Stored data entries:
(* ===== verification/Status.v ===== *)
(** * Status of a running instance ([src/control.rs], [src/transport/paths.rs])

    The snapshot types, the client's live status handle, the description of
    the connection paths, and the text the status commands print (as the list
    of printed lines).  Instants and durations are nanoseconds.  Addresses,
    URLs, round-trip times and errors enter as the text the program prints for
    them. *)

From S2P Require Import Prelude Text Errors Runtime.

#[local] Open Scope string_scope.

(** ** Connection paths *)

Inductive TransportAddr : Type :=
| AddrIp (text : string)
| AddrRelay (text : string)
| AddrOther (text : string).

(** A path of the transport, its round-trip time as printed. *)
Record Path : Type := mkPath {
  remote_addr : TransportAddr;
  path_rtt : string;
  path_selected : bool;
}.

Definition path_part (path : Path) : string :=
  let sel := if path_selected path then " (selected)" else "" in
  let tail := sel +:+ " (rtt " +:+ path_rtt path +:+ ")" in
  match remote_addr path with
  | AddrIp addr => "Direct " +:+ addr +:+ tail
  | AddrRelay url => "Relay " +:+ url +:+ tail
  | AddrOther other => other +:+ tail
  end.

(** [parts.join(sep)] *)
Fixpoint join_with (sep : string) (l : list string) : string :=
  match l with
  | [] => ""
  | [x] => x
  | x :: rest => x +:+ sep +:+ join_with sep rest
  end.

Definition format_connection_paths (paths : list Path) : string :=
  match paths with
  | [] => "establishing..."
  | _ =>
      match path_part <$> paths with
      | [] => "no paths"
      | parts => join_with ", " parts
      end
  end.

Inductive ConnPathKind : Type := KDirect | KRelay | KOther.

Record ConnPath : Type := mkConnPath {
  cp_kind : ConnPathKind;
  cp_display : string;
  cp_selected : bool;
}.

Definition connection_paths_from (paths : list Path) : list ConnPath :=
  (fun path =>
     let rtt := " (rtt " +:+ path_rtt path +:+ ")" in
     let '(kind, display) :=
       match remote_addr path with
       | AddrIp addr => (KDirect, "Direct " +:+ addr +:+ rtt)
       | AddrRelay url => (KRelay, "Relay " +:+ url +:+ rtt)
       | AddrOther other => (KOther, other +:+ rtt)
       end in
     mkConnPath kind display (path_selected path)) <$> paths.

Record CustomRelayStatus : Type := mkRelayStatus {
  url : string;
  working : option bool;
  relay_error : option string;
}.

Record ConnectionSnapshot : Type := mkConnectionSnapshot {
  cn_description : string;
  cn_paths : list ConnPath;
  cn_custom_relays : list CustomRelayStatus;
}.

(** What came of the request for a relay's [/healthz]. *)
Inductive healthz : Type :=
| BadUrl (e : string)
| HttpResponse (status : Z) (shown : string)
| NoResponse (e : string).

Definition probe_relay_healthz (url : string) (answer : healthz) : CustomRelayStatus :=
  match answer with
  | BadUrl e => mkRelayStatus url (Some false) (Some ("invalid relay URL: " +:+ e))
  | HttpResponse status shown =>
      if (200 <=? status)%Z && (status <? 300)%Z then mkRelayStatus url (Some true) None
      else mkRelayStatus url (Some false) (Some ("/healthz returned HTTP " +:+ shown))
  | NoResponse e => mkRelayStatus url (Some false) (Some e)
  end.

(** [client] is the result of building the HTTP client. *)
Definition probe_custom_relay_health (client : string + unit) (answer : string -> healthz)
    (urls : list string) : list CustomRelayStatus :=
  match urls with
  | [] => []
  | _ =>
      match client with
      | inl e =>
          let err := "failed to build health-check client: " +:+ e in
          (fun url => mkRelayStatus url None (Some err)) <$> urls
      | inr _ => (fun url => probe_relay_healthz url (answer url)) <$> urls
      end
  end.

Definition connection_snapshot (client : string + unit) (answer : string -> healthz)
    (paths : list Path) (urls : list string) : ConnectionSnapshot :=
  mkConnectionSnapshot (format_connection_paths paths) (connection_paths_from paths)
    (probe_custom_relay_health client answer urls).

(** ** Snapshots *)

Record ClientEntry : Type := mkClientEntry {
  ce_endpoint_id : string;
  ce_device_id : string;
  ce_session_id : Z;
  ce_assigned_ip : option string;
  ce_assigned_ip6 : option string;
  ce_connection : option string;
}.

Exercise prompt
An acceptable answer repeats every entry exactly, with nothing omitted.

Response
(* ===== verification/Status.v ===== *)
(** * Status of a running instance ([src/control.rs], [src/transport/paths.rs])

    The snapshot types, the client's live status handle, the description of
    the connection paths, and the text the status commands print (as the list
    of printed lines).  Instants and durations are nanoseconds.  Addresses,
    URLs, round-trip times and errors enter as the text the program prints for
    them. *)

From S2P Require Import Prelude Text Errors Runtime.

#[local] Open Scope string_scope.

(** ** Connection paths *)

Inductive TransportAddr : Type :=
| AddrIp (text : string)
| AddrRelay (text : string)
| AddrOther (text : string).

(** A path of the transport, its round-trip time as printed. *)
Record Path : Type := mkPath {
  remote_addr : TransportAddr;
  path_rtt : string;
  path_selected : bool;
}.

Definition path_part (path : Path) : string :=
  let sel := if path_selected path then " (selected)" else "" in
  let tail := sel +:+ " (rtt " +:+ path_rtt path +:+ ")" in
  match remote_addr path with
  | AddrIp addr => "Direct " +:+ addr +:+ tail
  | AddrRelay url => "Relay " +:+ url +:+ tail
  | AddrOther other => other +:+ tail
  end.

(** [parts.join(sep)] *)
Fixpoint join_with (sep : string) (l : list string) : string :=
  match l with
  | [] => ""
  | [x] => x
  | x :: rest => x +:+ sep +:+ join_with sep rest
  end.

Definition format_connection_paths (paths : list Path) : string :=
  match paths with
  | [] => "establishing..."
  | _ =>
      match path_part <$> paths with
      | [] => "no paths"
      | parts => join_with ", " parts
      end
  end.

Inductive ConnPathKind : Type := KDirect | KRelay | KOther.

Record ConnPath : Type := mkConnPath {
  cp_kind : ConnPathKind;
  cp_display : string;
  cp_selected : bool;
}.

Definition connection_paths_from (paths : list Path) : list ConnPath :=
  (fun path =>
     let rtt := " (rtt " +:+ path_rtt path +:+ ")" in
     let '(kind, display) :=
       match remote_addr path with
       | AddrIp addr => (KDirect, "Direct " +:+ addr +:+ rtt)
       | AddrRelay url => (KRelay, "Relay " +:+ url +:+ rtt)
       | AddrOther other => (KOther, other +:+ rtt)
       end in
     mkConnPath kind display (path_selected path)) <$> paths.

Record CustomRelayStatus : Type := mkRelayStatus {
  url : string;
  working : option bool;
  relay_error : option string;
}.

Record ConnectionSnapshot : Type := mkConnectionSnapshot {
  cn_description : string;
  cn_paths : list ConnPath;
  cn_custom_relays : list CustomRelayStatus;
}.

(** What came of the request for a relay's [/healthz]. *)
Inductive healthz : Type :=
| BadUrl (e : string)
| HttpResponse (status : Z) (shown : string)
| NoResponse (e : string).

Definition probe_relay_healthz (url : string) (answer : healthz) : CustomRelayStatus :=
  match answer with
  | BadUrl e => mkRelayStatus url (Some false) (Some ("invalid relay URL: " +:+ e))
  | HttpResponse status shown =>
      if (200 <=? status)%Z && (status <? 300)%Z then mkRelayStatus url (Some true) None
      else mkRelayStatus url (Some false) (Some ("/healthz returned HTTP " +:+ shown))
  | NoResponse e => mkRelayStatus url (Some false) (Some e)
  end.

(** [client] is the result of building the HTTP client. *)
Definition probe_custom_relay_health (client : string + unit) (answer : string -> healthz)
    (urls : list string) : list CustomRelayStatus :=
  match urls with
  | [] => []
  | _ =>
      match client with
      | inl e =>
          let err := "failed to build health-check client: " +:+ e in
          (fun url => mkRelayStatus url None (Some err)) <$> urls
      | inr _ => (fun url => probe_relay_healthz url (answer url)) <$> urls
      end
  end.

Definition connection_snapshot (client : string + unit) (answer : string -> healthz)
    (paths : list Path) (urls : list string) : ConnectionSnapshot :=
  mkConnectionSnapshot (format_connection_paths paths) (connection_paths_from paths)
    (probe_custom_relay_health client answer urls).

(** ** Snapshots *)

Record ClientEntry : Type := mkClientEntry {
  ce_endpoint_id : string;
  ce_device_id : string;
  ce_session_id : Z;
  ce_assigned_ip : option string;
  ce_assigned_ip6 : option string;
  ce_connection : option string;
}.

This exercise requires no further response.